Citation(s) from the GunPolicy.org literature library
Martel, Metzi. 2016 ‘Number of Registered and Illicit Firearms in El Salvador (2003-2013).’ InSight Crime (Analysis) In World's Most Violent Country, 30 New Firearms Registered Daily. Medellín: InSight Crime. 10 March
Relevant contents
The inhabitants of the world's most violent country have been spending more than $1.5 million on guns annually. Although the market's total size and the number of guns in civilian hands is not entirely certain, even just taking the quantity of guns imported legally in the last 10 years indicate there would be enough for one in every fifty residents to have one.
In reality, the total supply of guns is much greater when taking into account the hundreds of thousands that were already flooding the country at the beginning of this century. In 2003, the United Nations Development Programme (UNDP) estimated there were 450,000 firearms distributed among the civilian population, about half of which were illegal.
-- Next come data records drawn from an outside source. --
Lemma copy_run_spec b x y n buf k : pb_ok b -> 0 <= x -> 0 < n -> x + n <= width -> 0 <= y < height -> 0 <= k -> k + n <= Z.of_nat (length buf) ->
  exists b', copy_run b (u64 (y * width + x)) buf k n = Some b' /\
    painted (box x y n 1 (fun px _ => default 0 (buf !! Z.to_nat (k + (px - x))))) b b'.
Proof.
  intros Hb ? ? ? ? ? ?. destruct (run_bounds b x y n) as (? & ? & ?); [done..|]. rewrite u64_small by lia.
  unfold copy_run. rewrite !(proj2 (Z.leb_le _ _)) by lia. cbn [andb]. eexists. split; [reflexivity|]. split; [done|]. intros px py O.
  unfold pixel, box. cbn [px_at]. rewrite run_pixel by done. case_bool_decide as D; [rewrite decide_True by done|by rewrite decide_False].
  assert (py = y) as -> by lia. simpl. do 3 f_equal. lia.
Qed.
End Overlays.

(** ** Rectangles and bitmaps *)

(** The part of a window its owner draws on: left, top, right and bottom limits. *)
Definition client_left (w : Window) : Z := if has_flag w WIN_BORDERLESS then 0 else WIN_BORDER_SIZE.
Definition client_top (w : Window) : Z := if has_flag w WIN_BORDERLESS then 0 else WIN_TITLE_BAR_HEIGHT + WIN_BORDER_SIZE.
Definition client_right (w : Window) : Z := if has_flag w WIN_BORDERLESS then r_w (w_rect w) else r_w (w_rect w) - WIN_BORDER_SIZE.
Definition client_bottom (w : Window) : Z := if has_flag w WIN_BORDERLESS then r_h (w_rect w) else r_h (w_rect w) - WIN_BORDER_SIZE.

(** A place of the window inside a rectangle in client coordinates, cut to the client area. *)
Definition drawn (win : Window) (cx cy w h px py : Z) : Prop :=
  client_left win <= px < client_right win /\ client_top win <= py < client_bottom win /\
  client_left win + cx <= px < client_left win + cx + w /\ client_top win + cy <= py < client_top win + cy + h.

#[export] Instance drawn_dec win cx cy w h px py : Decision (drawn win cx cy w h px py).
Proof. unfold drawn. apply _. Defined.

(** Coordinates far from the limits of an [int]. *)
Definition small (z : Z) : Prop := - 2 ^ 30 <= z < 2 ^ 30.

(** [int] arithmetic that does not wrap. *)
Ltac narrow32 := repeat match goal with |- context [s32 ?e] => rewrite (s32_small e) by lia end.

Section Client.
Implicit Types (win : Window) (b : pixbuf) (w h x y : Z).
Lemma byte_keeps t d c : term_ok t -> is_ascii c -> exists t' d' stop, term_byte t d c = Some (t', d', stop) /\ keeps t t'.
Proof.
  intros I Hc. unfold term_byte.
  assert (forall e, exists t' d' stop,
    (let t := set_esc t e in if c =? 4 then t ← close_shell t; Some (t, d, true) else t ← term_write_char t c; Some (t, d, false)) = Some (t', d', stop) /\ keeps t t') as Hpass.
  { intros e. cbv zeta. assert (term_ok (set_esc t e)) as I1 by (by eapply term_ok_ext). destruct (c =? 4).
    - destruct (write_chars_keep closed_msg (set_dead (set_esc t e))) as (t' & E & K); [by eapply term_ok_ext|by apply (bool_decide_unpack _)|].
      unfold close_shell. rewrite E. by eexists _, _, _.
    - destruct (write_char_keeps _ c I1 Hc) as (t' & -> & K). by eexists _, _, _. }
  repeat match goal with
  | |- context [if (?x && ?y)%bool then _ else _] => destruct (x && y)%bool
  end; try apply Hpass; try (eexists _, _, _; split; [done|]; split; [by eapply term_ok_ext|done]).
  - unfold alt_on. set (t1 := set_alt t true (cur t) (cur t)). assert (term_ok t1) as I1 by (destruct I; by split).
    destruct (some_screen t1 I1) as (s1 & Sh1). destruct (clear_shows t1 s1 I1 Sh1) as (l & E & I2 & _). rewrite E. cbn [mbind option_bind].
    eexists _, _, _. split; [done|]. split; [by eapply (term_ok_ext (set_start (move (set_text t1 l) 0 0) 0))|done].
  - eexists _, _, _. split; [done|]. split; [|done]. destruct I. by split.
Qed.

Lemma bytes_keep l t d : term_ok t -> Forall is_ascii l -> exists t' d', term_bytes t d l = Some (t', d') /\ keeps t t'.
Proof.
  revert t d. induction l as [|c l IH]; intros t d I Hl; cbn [term_bytes]; [eauto using term_keeps_refl|]. apply Forall_cons in Hl as [Hc Hl].
  destruct (byte_keeps t d c I Hc) as (t1 & d1 & stop & -> & K1). cbn [mbind option_bind]. destruct stop; [eauto|].
  destruct (IH t1 d1 (proj1 K1) Hl) as (t2 & d2 & E & K2). eauto using keeps_trans.
Qed.
End Run.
A report from the United Nations Office on Drugs and Crime (UNODC) published in 2013, titled "Transnational Organized Crime in Central America and the Caribbean," cited an estimate that some 360,000 military firearms were not turned in after El Salvador's civil war. The same report noted that, in 2011, El Salvador had 600,000 firearms, only 100,000 of which were the property of the government. The remaining 500,000 were unregistered.